◆ **WORK TASK**
Give again, word for word, every line below from the one that has "Definition log (c" through the one that has "Fixpoint dict_set (k", both included, and no others.

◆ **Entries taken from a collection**

(** * Rocket League simulator: the tick loop, the simulator and the image asset

    A shallow embedding of four Python sources:
    - [rktl_sim/src/visualizer/asset.py]          (module [Image]),
    - [rocket_league_simulation/src/simulator/sim.py] (module [Sim]),
    - [racersim/nodes/sim_node.py]                (module [RacerSimROS]),
    - [rocket_league_drl/scripts/run_drl.py]      (module [RunDrl]).

    A Python float is the rational number ([Q]) it stands for, and the two
    float operations of the sources, in [Duration.to_sec()] and in
    [360.0 + angle], round to the nearest double (module [Float]); a
    [rospy.Time] is its count of nanoseconds ([Z]).  Code that is not in
    these files (pygame, pybullet, the ROS message classes, the [racersim]
    package and the [Car] class) is a parameter of the definitions that
    call it; its calls are taken to return, except where a definition
    says otherwise.

    The definitions come first, module by module; the properties follow. *)

From Stdlib Require Import ZArith QArith Lia.
From stdpp Require Import base option list strings gmap.

Local Open Scope Z_scope.

(** ** Python outcomes: a state monad whose state survives an exception *)

Module Py.

Inductive exn : Type :=
| AttributeError (name : string)
| KeyError (key : string)
| TypeError
| IndexError
| RuntimeError.

(** A call returns, raises, or never comes back (a lock that is held). *)
Inductive result (A : Type) : Type :=
| Ok (a : A)
| Raise (e : exn)
| Block.
Arguments Ok {A} a.
Arguments Raise {A} e.
Arguments Block {A}.

Definition M (S A : Type) : Type := S -> result A * S.

Definition ret {S A} (a : A) : M S A := fun s => (Ok a, s).

Definition bind {S A B} (m : M S A) (k : A -> M S B) : M S B :=
  fun s =>
    match m s with
    | (Ok a, s') => k a s'
    | (Raise e, s') => (Raise e, s')
    | (Block, s') => (Block, s')
    end.

Definition raise {S A} (e : exn) : M S A := fun s => (Raise e, s).
Definition block {S A} : M S A := fun s => (Block, s).
Definition modify {S} (f : S -> S) : M S unit := fun s => (Ok tt, f s).

(** A pure partial operation used inside a computation. *)
Definition lift {S A} (r : result A) : M S A := fun s => (r, s).

End Py.

Import Py.

Declare Scope py_scope.
Delimit Scope py_scope with py.
Notation "x <- m ;; k" := (bind m (fun x => k))
  (at level 100, m at next level, right associativity) : py_scope.
Notation "m ;;; k" := (bind m (fun _ => k))
  (at level 100, k at level 200, right associativity) : py_scope.
Local Open Scope py_scope.

(** [x < y] on floats, as a boolean. *)
Definition Qlt_bool (x y : Q) : bool := negb (Qle_bool y x).

(** Python floats are IEEE 754 doubles.  A finite double is a rational
    number, and the result of an operation is the double nearest to the
    exact result, ties going to the even mantissa.  The numbers met here
    stay in the range of normal doubles. *)
Module Float.

(** The double nearest to [n / d] (ties to even), as an exact rational:
    [e] is the exponent of [n / d], and the quotient is rounded to 53
    bits. *)
Definition round_pos (n d : positive) : Q :=
  let e0 := Z.log2 (Zpos n) - Z.log2 (Zpos d) in
  let e := if Zpos n * 2 ^ Z.max 0 (- e0) <? Zpos d * 2 ^ Z.max 0 e0
           then e0 - 1 else e0 in
  let s := e - 52 in
  let num := Zpos n * 2 ^ Z.max 0 (- s) in
  let den := Zpos d * 2 ^ Z.max 0 s in
  let k := num / den in
  let r := num mod den in
  let m := if 2 * r <? den then k
           else if den <? 2 * r then k + 1
           else if Z.even k then k else k + 1 in
  if 0 <=? s then inject_Z (m * 2 ^ s) else m # Z.to_pos (2 ^ (- s)).

Definition round (q : Q) : Q :=
  match Qnum q with
  | Z0 => 0%Q
  | Zpos n => round_pos n (Qden q)
  | Zneg n => (- round_pos n (Qden q))%Q
  end.

End Float.

(** ** asset.py: [Image] *)

Module Image.
Section WithPygame.

(** pygame: surfaces, rectangles, and the functions the class calls. *)
Variable Surface : Type.
Variable Rect : Type.
Variable image_load : string -> Surface.
Variable transform_scale : Surface -> Z * Z -> Surface.
Variable transform_rotate : Surface -> Q -> Surface.
Variable get_rect : Surface -> Q * Q -> Rect.
Variable surface_blit : Surface -> Surface -> Rect -> Surface.

Record t : Type := {
  width : Z;
  length : Z;
  pos : Q * Q;
  angle : Q;
  init_img : Surface;
  img : Surface
}.

Definition __init__ (width length : Z) (img_path : string) : t :=
  let init_img := image_load img_path in
  let init_img := transform_scale init_img (width, length) in
  {| width := width; length := length; pos := (0, 0)%Q; angle := 0%Q;
     init_img := init_img; img := init_img |}.

Definition setPos (x y : Q) (self : t) : t :=
  {| width := width self; length := length self; pos := (x, y);
     angle := angle self; init_img := init_img self; img := img self |}.

(** The angle handed to [pygame.transform.rotate]; [360.0 + angle] is a
    sum of doubles. *)
Definition rotation_angle (angle : Q) : Q :=
  if Qlt_bool angle 0 then Float.round (360 + angle) else angle.

(** [self.angle] is not assigned by [setAngle]; only [self.img] is. *)
Definition setAngle (degrees : Q) (self : t) : t :=
  let degrees := rotation_angle degrees in
  {| width := width self; length := length self; pos := pos self;
     angle := angle self; init_img := init_img self;
     img := transform_rotate (init_img self) degrees |}.

(** [blit] returns the screen with [self.img] drawn on it, centred at
    [self.pos]. *)
Definition blit (screen : Surface) (self : t) : Surface :=
  let rect := get_rect (img self) (pos self) in
  surface_blit screen (img self) rect.

(** The calls a visualizer makes on an [Image] once it is built. *)
Inductive call : Type :=
| SetPos (x y : Q)
| SetAngle (degrees : Q).

(** Whether [pygame.transform.rotate] returns for this surface and this
    angle; [transform_rotate] is its result when it does.  When it raises,
    line 41 assigns nothing: the object is as it was before the call. *)
Variable rotates : Surface -> Q -> bool.

(** One call, as it leaves the object; the caller goes on after an
    exception. *)
Definition perform (c : call) (self : t) : t :=
  match c with
  | SetPos x y => setPos x y self
  | SetAngle degrees =>
      if rotates (init_img self) (rotation_angle degrees)
      then setAngle degrees self
      else self
  end.

Fixpoint perform_all (cs : list call) (self : t) : t :=
  match cs with
  | [] => self
  | c :: rest => perform_all rest (perform c self)
  end.

(** The arguments of the last [setPos] among [cs], and of the last
    [setAngle] among [cs] whose rotation is [accepted]. *)
Fixpoint last_pos (cs : list call) (default : Q * Q) : Q * Q :=
  match cs with
  | [] => default
  | SetPos x y :: rest => last_pos rest (x, y)
  | SetAngle _ :: rest => last_pos rest default
  end.

Fixpoint last_angle (accepted : Q -> bool) (cs : list call)
    (default : option Q) : option Q :=
  match cs with
  | [] => default
  | SetPos _ _ :: rest => last_angle accepted rest default
  | SetAngle degrees :: rest =>
      last_angle accepted rest
        (if accepted (rotation_angle degrees) then Some degrees else default)
  end.

End WithPygame.

Arguments width {Surface} _.
Arguments length {Surface} _.
Arguments pos {Surface} _.
Arguments angle {Surface} _.
Arguments init_img {Surface} _.
Arguments img {Surface} _.
Arguments setPos {Surface} x y self.
Arguments setAngle {Surface} transform_rotate degrees self.
Arguments blit {Surface Rect} get_rect surface_blit screen self.
Arguments perform {Surface} transform_rotate rotates c self.
Arguments perform_all {Surface} transform_rotate rotates cs self.

End Image.

(** ** sim.py: [Sim] *)

Module Sim.

(** One entry of [p.getContactPoints(...)]: a tuple whose components 1
    and 2 are the two bodies in contact; the later components (links,
    positions, forces) are not read by [Sim]. *)
Record contact : Type := {
  contactFlag : Z;
  bodyUniqueIdA : Z;
  bodyUniqueIdB : Z
}.

Definition vec3 : Type := list Q.

(** [math.pi]: the double nearest to pi, as an exact rational. *)
Definition math_pi : Q := 884279719003555 # 281474976710656.

(** The values held by the attributes of a [Sim] instance: [None], bools,
    body ids, and the dictionary from body id to [Car] object. *)
Inductive value (car : Type) : Type :=
| VNone
| VBool (b : bool)
| VInt (z : Z)
| VDict (d : list (Z * car)).
Arguments VNone {car}.
Arguments VBool {car} b.
Arguments VInt {car} z.
Arguments VDict {car} d.

(** What lies outside [sim.py]: the pybullet module [p] (a global physics
    world) and the repository's [Car] class, whose file is not part of the
    sources.  Their calls are taken to return; where one raises instead,
    the method that made it ends with that exception. *)
Record Engine : Type := {
  world : Type;
  quat : Type;
  car : Type;
  connect : bool -> world -> Z * world;
  getDataPath : string;
  setAdditionalSearchPath : string -> world -> world;
  loadURDF : string -> option vec3 -> option quat -> bool -> world -> Z * world;
  getQuaternionFromEuler : list Q -> quat;
  setGravity : Q -> Q -> Q -> world -> world;
  getContactPoints : Z -> world -> list contact;
  stepSimulation : world -> world;
  resetBasePositionAndOrientation :
    value car -> value car -> value car -> world -> result unit * world;
  Car : Z -> Q -> vec3 -> list Q -> world -> car * world;
  Car_step : car -> Q * Q -> Q -> world -> car * world
}.

Section WithEngine.

Context (E : Engine).

Local Abbreviation value := (value (car E)).

(** Calls into the engine, in the order they are made. *)
Inductive call : Type :=
| CallGetContactPoints (bodyA : Z)
| CallCarStep (id : Z) (control : Q * Q) (dt : Q)
| CallStepSimulation
| CallResetBase (body pos orient : value).

(** A [Sim] object is its attribute dictionary; the pybullet world is the
    module-level state behind [p]. *)
Record state : Type := {
  attrs : gmap string value;
  phys : world E;
  calls : list call
}.

Definition getattr (name : string) : M state value :=
  fun s =>
    match attrs s !! name with
    | Some v => (Ok v, s)
    | None => (Raise (AttributeError name), s)
    end.

Definition setattr (name : string) (v : value) : M state unit :=
  modify (fun s =>
    {| attrs := <[name := v]> (attrs s); phys := phys s; calls := calls s |}).

Definition log (c : call) : M state unit :=
  modify (fun s =>
    {| attrs := attrs s; phys := phys s; calls := calls s ++ [c] |}).

(** Run an engine operation on the world. *)
Definition engine {A} (f : world E -> A * world E) : M state A :=
  fun s =>
    let '(a, w) := f (phys s) in
    (Ok a, {| attrs := attrs s; phys := w; calls := calls s |}).

Definition engine_ (f : world E -> world E) : M state unit :=
  engine (fun w => (tt, f w)).

Definition truthy (v : value) : bool :=
  match v with
  | VNone => false
  | VBool b => b
  | VInt z => negb (z =? 0)
  | VDict d => negb (match d with [] => true | _ => false end)
  end.

(** [k in v] *)
Definition contains (k : Z) (v : value) : result bool :=
  match v with
  | VDict d => Ok (existsb (fun kv => fst kv =? k) d)
  | _ => Raise TypeError
  end.

(** [k == v] for an int [k]; a bool compares as 0 or 1. *)
Definition int_eq (k : Z) (v : value) : bool :=
  match v with
  | VInt z => k =? z
  | VBool b => k =? (if b then 1 else 0)
  | _ => false
  end.

(** [d[k] = c] on a dict that keeps insertion order. *)
Fixpoint dict_set (k : Z) (c : car E) (d : list (Z * car E)) : list (Z * car E) :=
  match d with
  | [] => [(k, c)]
  | (k', c') :: rest =>
      if k' =? k then (k, c) :: rest else (k', c') :: dict_set k c rest
  end.

(** [d[key]] on an argument dictionary. *)
Definition subscript {A} (d : gmap string A) (key : string) : M state A :=
  match d !! key with
  | Some a => ret a
  | None => raise (KeyError key)
  end.

Definition as_int (v : value) : M state Z :=
  match v with
  | VInt z => ret z
  | VBool b => ret (if b then 1 else 0)
  | _ => raise TypeError
  end.
Lemma help_desc_loop_later (col0 col1 : nat) (lns : list string) :
  forall ss : string,
    help_desc_loop col0 col1 lns false ss
    = ss ++ String.concat ""
              (map (fun ln => newline ++ spaces (col0 + col1) ++ ln) lns).
Proof.
  induction lns as [|ln lns IH]; intros ss; simpl.
  - rewrite append_nil_r. reflexivity.
  - rewrite IH. unfold setw_left. simpl. rewrite Nat.sub_0_r.
    destruct lns as [|ln' lns]; simpl.
    + rewrite !append_nil_r, !append_assoc. reflexivity.
    + rewrite !append_assoc. reflexivity.
Qed.

Lemma concat_later (sep : string) (ln : string) (lns : list string) :
  String.concat sep (ln :: lns)
  = ln ++ String.concat "" (map (fun l => sep ++ l) lns).
Proof.
  revert ln; induction lns as [|ln' lns IH]; intros ln.
  - simpl. rewrite append_nil_r. reflexivity.
  - change (String.concat sep (ln :: ln' :: lns))
      with (ln ++ sep ++ String.concat sep (ln' :: lns)).
    rewrite IH. simpl. destruct lns; simpl.
    + rewrite !append_nil_r. reflexivity.
    + rewrite !append_assoc. reflexivity.
Qed.

Lemma help_desc_loop_spec (col0 col1 : nat) (lns : list string) (ss : string) :
  help_desc_loop col0 col1 lns true ss
  = ss ++ String.concat (newline ++ spaces (col0 + col1)) lns.
Proof.
  destruct lns as [|ln lns].
  - simpl. rewrite append_nil_r. reflexivity.
  - cbn [help_desc_loop]. rewrite help_desc_loop_later, concat_later.
    rewrite append_assoc. reflexivity.
Qed.

Lemma help_rows_loop_later (col0 col1 : nat)
    (helps : list (string * string * string)) :
  forall ss : string,
    help_rows_loop col0 col1 helps false ss
    = ss ++ String.concat ""
              (map (fun help => newline ++ help_block col0 col1 help) helps).
Proof.
  induction helps as [|help helps IH]; intros ss.
  - simpl. rewrite append_nil_r. reflexivity.
  - cbn [help_rows_loop]. rewrite IH, help_desc_loop_spec.
    unfold help_block. cbn [map].
    destruct helps as [|help' helps].
    + simpl. rewrite !append_nil_r, !append_assoc. reflexivity.
    + change (String.concat "" (?x :: ?y :: ?l))
        with (x ++ "" ++ String.concat "" (y :: l)).
      simpl. rewrite !append_assoc. reflexivity.
Qed.

Lemma help_rows_loop_spec (col0 col1 : nat)
    (helps : list (string * string * string)) (ss : string) :
  help_rows_loop col0 col1 helps true ss
  = ss ++ String.concat newline (map (help_block col0 col1) helps).
Proof.
  destruct helps as [|help helps].
  - simpl. rewrite append_nil_r. reflexivity.
  - cbn [help_rows_loop map]. rewrite help_rows_loop_later, concat_later.
    rewrite help_desc_loop_spec, map_map. unfold help_block.
    rewrite !append_assoc. reflexivity.
Qed.

Lemma spaces_length (n : nat) : String.length (spaces n) = n.
Proof. induction n; simpl; congruence. Qed.

Lemma setw_left_length (w : nat) (s : string) :
  String.length s <= w -> String.length (setw_left w s) = w.
Proof.
  intros H. unfold setw_left. rewrite append_length, spaces_length. lia.
Qed.

Lemma list_max_ge (l : list nat) (n : nat) : In n l -> n <= list_max l.
Proof.
  induction l as [|m l IH]; simpl; [tauto|].
  intros [->|H]; [lia|specialize (IH H); lia].
Qed.

(** C9 (as amended): [get_help] writes the header and a line feed, then
    the options' blocks with a single line feed (no blank line) between one
    block and the next; [col0] is one more than the widest short field and
    [col1] one more than the widest long field; in a block the short field
    is padded to exactly [col0] characters and the long field to exactly
    [col1], and every line of the description after the first starts on a
    new line behind [col0 + col1] spaces. *)
Theorem get_help_layout (St : Type) (p : basic_parser St) (header : string) :
  get_help p header
  = header ++ newline ++
    String.concat newline
      (map (fun opt =>
              help_block (S (widest true (m_options p)))
                         (S (widest false (m_options p)))
                         (option_get_help opt))
           (m_options p)) /\
  (forall opt, In opt (m_options p) ->
     String.length (setw_left (S (widest true (m_options p)))
                              (fst (fst (option_get_help opt))))
     = S (widest true (m_options p)) /\
     String.length (setw_left (S (widest false (m_options p)))
                              (snd (fst (option_get_help opt))))
     = S (widest false (m_options p))).
Proof.
  split.
  - unfold get_help. rewrite help_widths_spec. cbn [app Nat.max].
    rewrite help_rows_loop_spec, map_map, append_assoc. reflexivity.
  - intros opt Hin. split; apply setw_left_length; apply Nat.le_le_succ_r;
      apply list_max_ge;
      [ apply (in_map (fun o => String.length (fst (fst (option_get_help o)))))
      | apply (in_map (fun o => String.length (snd (fst (option_get_help o))))) ];
      exact Hin.
Qed.

Lemma get_help_layout_example :
  String.length
    (setw_left
       (S (widest true
             (m_options (Log.parser_of [help_decl; libdir_decl] true flag_none))))
       (fst (fst (option_get_help (Log.option_of 0 help_decl)))))
  = 7.
Proof.
  apply (proj2 (get_help_layout Log.trace
                  (Log.parser_of [help_decl; libdir_decl] true flag_none) "")
               (Log.option_of 0 help_decl)).
  left. reflexivity.
Defined.

(** C9 (the claim as stated fails): two options give a header line and two
    lines, the second block right under the first, with no blank line in
    between. *)
Lemma get_help_has_no_blank_line :
  get_help (Log.parser_of [help_decl; output_decl] true flag_none) "usage"
  = "usage" ++ newline ++
    "-h       --help          show help message" ++ newline ++
    "-o[FILE] --output[=FILE] write output to FILE".
Proof. reflexivity. Qed.

(** A description of two lines: the second is indented by the two columns,
    here 7 + 13 spaces. *)
Lemma get_help_continuation_line :
  get_help (Log.parser_of [help_decl; libdir_decl] true flag_none) "usage"
  = "usage" ++ newline ++
    "-h     --help       show help message" ++ newline ++
    "-L DIR --libdir=DIR library directory" ++ newline ++
    "                    (repeatable)".
Proof. reflexivity. Qed.

(** * Further properties *)

(** ** Matching of short names *)

(** X1: [match] on a character answers [exact] exactly when the character
    is one of the declared short names and [none] otherwise; it never
    answers [partial]. *)
Theorem match_short_spec (St : Type) (opt : basic_option St) (c : ascii) :
  (match_short opt c = match_exact <-> In c (m_short_names opt)) /\
  (match_short opt c = match_none <-> ~ In c (m_short_names opt)) /\
  match_short opt c <> match_partial.
Proof.
  unfold match_short.
  induction (m_short_names opt) as [|name names [IHe [IHn IHp]]]; simpl.
  - repeat split; try discriminate; tauto.
  - destruct (Ascii.eqb_spec name c) as [->|Hne].
    + repeat split; try discriminate; tauto.
    + rewrite IHe, IHn. tauto.
Qed.

(** ** The display fields of an option *)

Lemma short_help_loop_later (St : Type) (opt : basic_option St)
    (names : list ascii) :
  forall oss : string,
    short_help_loop opt names false oss
    = oss ++ String.concat ""
               (map (fun c => "," ++ "-" ++ String c "" ++ short_arg_suffix opt)
                    names).
Proof.
  unfold short_arg_suffix.
  induction names as [|c names IH]; intros oss; cbn [short_help_loop map].
  - simpl. rewrite append_nil_r. reflexivity.
  - rewrite IH. destruct names as [|c' names];
      destruct (m_arg_type opt); simpl;
      rewrite ?append_nil_r, ?append_assoc; simpl;
      rewrite ?append_assoc; reflexivity.
Qed.
Lemma only_appends_from_skip : forall st x b,
  only_appends (set_skip b st) x -> only_appends st x.
Proof. intros st x b [Hg Hs]. split; now destruct st. Qed.

Lemma only_appends_trans : forall a b c,
  only_appends a b -> only_appends b c -> only_appends a c.
Proof.
  intros a b c [G1 [p1 S1]] [G2 [p2 S2]]. split; [congruence|].
  exists (p1 ++ p2)%list. now rewrite S2, S1, app_assoc.
Qed.

Lemma only_appends_email : forall cfg label parts st x,
  only_appends st x -> only_appends st (email_emit cfg label parts x).
Proof.
  intros cfg label. unfold email_emit.
  induction parts as [|entry parts IH]; intros st x H; [exact H|].
  cbn [fold_left]. apply IH.
  destruct (regex.vcard_comm_type_compound (strip entry)) as [[g1 g2]|]; [|exact H].
  destruct (preferred cfg && (lower g1 =? "pref")); repeat apply only_appends_emit; exact H.
Qed.

Create HintDb frame.
#[local] Hint Resolve only_appends_refl only_appends_emit only_appends_set_save
  only_appends_set_unknown only_appends_set_unknown_name only_appends_set_skip
  only_appends_email : frame.

(** Opens the [bind]s and the tests of a rule that ended well. *)
Ltac open_rule :=
  repeat match goal with
         | H : Ok _ = Ok _ |- _ => injection H as <-
         | H : Raise _ = Ok _ |- _ => discriminate H
         | H : bind ?m _ = Ok _ |- _ =>
             let E := fresh "E" in destruct m eqn:E; cbn [bind] in H
         | H : (if ?b then _ else _) = Ok _ |- _ => destruct b
         | H : match ?x with _ => _ end = Ok _ |- _ => destruct x
         | |- context [if ?b then _ else _] => destruct b
         end.

Lemma emit_part_frame : forall label parts i st st',
  emit_part label parts i st = Ok st' -> only_appends st st'.
Proof. unfold emit_part. intros. open_rule; auto with frame. Qed.

Lemma simple_rule_frame : forall label field st st',
  simple_rule label field st = Ok st' -> only_appends st st'.
Proof. unfold simple_rule. intros. open_rule; auto with frame. Qed.

Lemma n_rule_frame : forall field st st',
  n_rule field st = Ok st' -> only_appends st st'.
Proof.
  unfold n_rule. intros field st st' H.
  destruct (value_of field); cbn [bind] in H; [|discriminate].
  repeat match type of H with
         | bind (emit_part ?l ?p ?i ?s) _ = Ok _ =>
             let E := fresh "E" in
             destruct (emit_part l p i s) eqn:E; cbn [bind] in H; [|discriminate];
             apply emit_part_frame in E
         end.
  apply emit_part_frame in H.
  repeat (eapply only_appends_trans; [eassumption|]). apply only_appends_refl.
Qed.

Lemma fn_rule_frame : forall debug field st st',
  fn_rule debug field st = Ok st' -> only_appends st st'.
Proof. unfold fn_rule. intros. open_rule; auto with frame. Qed.

Lemma org_rule_frame : forall field st st',
  org_rule field st = Ok st' -> only_appends st st'.
Proof.
  unfold org_rule. intros field st st' H.
  destruct (emit_part _ _ 0 st) eqn:E; cbn [bind] in H; [|discriminate].
  apply emit_part_frame in E, H. eapply only_appends_trans; eassumption.
Qed.

Lemma email_rule_frame : forall cfg field st st',
  email_rule cfg field st = Ok st' -> only_appends st st'.
Proof. unfold email_rule. intros. open_rule; auto with frame. Qed.

Lemma tel_rule_frame : forall cfg field st st',
  tel_rule cfg field st = Ok st' -> only_appends st st'.
Proof.
  unfold tel_rule. intros. open_rule. rewrite tel_fold_pairs. auto with frame.
Qed.

Lemma address_emit_frame : forall cfg line st st',
  address_emit cfg line st = Ok st' -> only_appends st st'.
Proof. unfold address_emit. intros. open_rule; auto with frame. Qed.

Lemma typed_rule_frame : forall family field st st',
  typed_rule family field st = Ok st' -> only_appends st st'.
Proof. unfold typed_rule. intros. open_rule; auto with frame. Qed.

Lemma bday_rule_frame : forall field st st',
  bday_rule field st = Ok st' -> only_appends st st'.
Proof. unfold bday_rule. intros. open_rule; auto with frame. Qed.

Lemma unknown_rule_frame : forall debug field st,
  only_appends st (unknown_rule debug field st).
Proof. unfold unknown_rule. intros. open_rule; auto with frame. Qed.
(** X10: when the draws that follow [normal] name different features,
    [cb_initialize_random_streams] returns without drawing twice for one
    feature: it takes one draw for each of the [active] features, and the
    bits set in [feedback_to_ta] are those of the features drawn. *)
Theorem random_stream_distinct_draws (fuel : nat) (F : Z) (K : nat) (s : float)
    (g : rng) :
  1 <= F -> F <= 32 * Z.of_nat K ->
  let g1 := snd (normal F s g) in
  let active := clamp_active (fst (normal F s g)) F in
  (forall m m', (m < m' < active)%nat ->
     drawn_feature F g1 m <> drawn_feature F g1 m') ->
  exists fb,
    cb_initialize_random_streams (S fuel) F K s g = Some (fb, skip_draws active g1)
    /\ length fb = K
    /\ forall (c : nat) (i : Z),
         (c < K)%nat -> 0 <= i < 32 ->
         (Z.testbit (fb !!! c) i = true <->
          exists m, (m < active)%nat
            /\ drawn_feature F g1 m = 32 * Z.of_nat c + i).
Proof.
  intros HF HK. cbv zeta. intros Hdist.
  unfold cb_initialize_random_streams.
  destruct (normal F s g) as [a g1]. cbn [fst snd] in Hdist |- *.
  fold (clamp_active a F).
  destruct (set_active_features_distinct fuel F ltac:(lia) (clamp_active a F)
              (replicate K 0) g1) as (fb & Hrun & Hlen & Hbits).
  - rewrite length_replicate. exact HK.
  - intros m Hm.
    pose proof (drawn_feature_range F g1 m ltac:(lia)) as Hf.
    pose proof (Z.div_mod (drawn_feature F g1 m) 32 ltac:(lia)) as Hdm.
    pose proof (Z.mod_pos_bound (drawn_feature F g1 m) 32 ltac:(lia)) as Hmm.
    assert (0 <= drawn_feature F g1 m / 32) by (apply Z.div_pos; lia).
    rewrite lookup_total_replicate_2 by lia. apply Z.bits_0.
  - exact Hdist.
  - exists fb. rewrite length_replicate in Hlen, Hbits.
    split; [exact Hrun | split; [exact Hlen|]].
    intros c i Hc Hi. rewrite (Hbits c i Hc Hi).
    rewrite lookup_total_replicate_2 by exact Hc. rewrite Z.bits_0.
    split; [intros [H|H]; [discriminate | exact H] | intros H; right; exact H].
Qed.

◆ **COMPLETED EXERCISE**
Definition log (c : call) : M state unit :=
  modify (fun s =>
    {| attrs := attrs s; phys := phys s; calls := calls s ++ [c] |}).

(** Run an engine operation on the world. *)
Definition engine {A} (f : world E -> A * world E) : M state A :=
  fun s =>
    let '(a, w) := f (phys s) in
    (Ok a, {| attrs := attrs s; phys := w; calls := calls s |}).

Definition engine_ (f : world E -> world E) : M state unit :=
  engine (fun w => (tt, f w)).

Definition truthy (v : value) : bool :=
  match v with
  | VNone => false
  | VBool b => b
  | VInt z => negb (z =? 0)
  | VDict d => negb (match d with [] => true | _ => false end)
  end.

(** [k in v] *)
Definition contains (k : Z) (v : value) : result bool :=
  match v with
  | VDict d => Ok (existsb (fun kv => fst kv =? k) d)
  | _ => Raise TypeError
  end.

(** [k == v] for an int [k]; a bool compares as 0 or 1. *)
Definition int_eq (k : Z) (v : value) : bool :=
  match v with
  | VInt z => k =? z
  | VBool b => k =? (if b then 1 else 0)
  | _ => false
  end.

(** [d[k] = c] on a dict that keeps insertion order. *)
Fixpoint dict_set (k : Z) (c : car E) (d : list (Z * car E)) : list (Z * car E) :=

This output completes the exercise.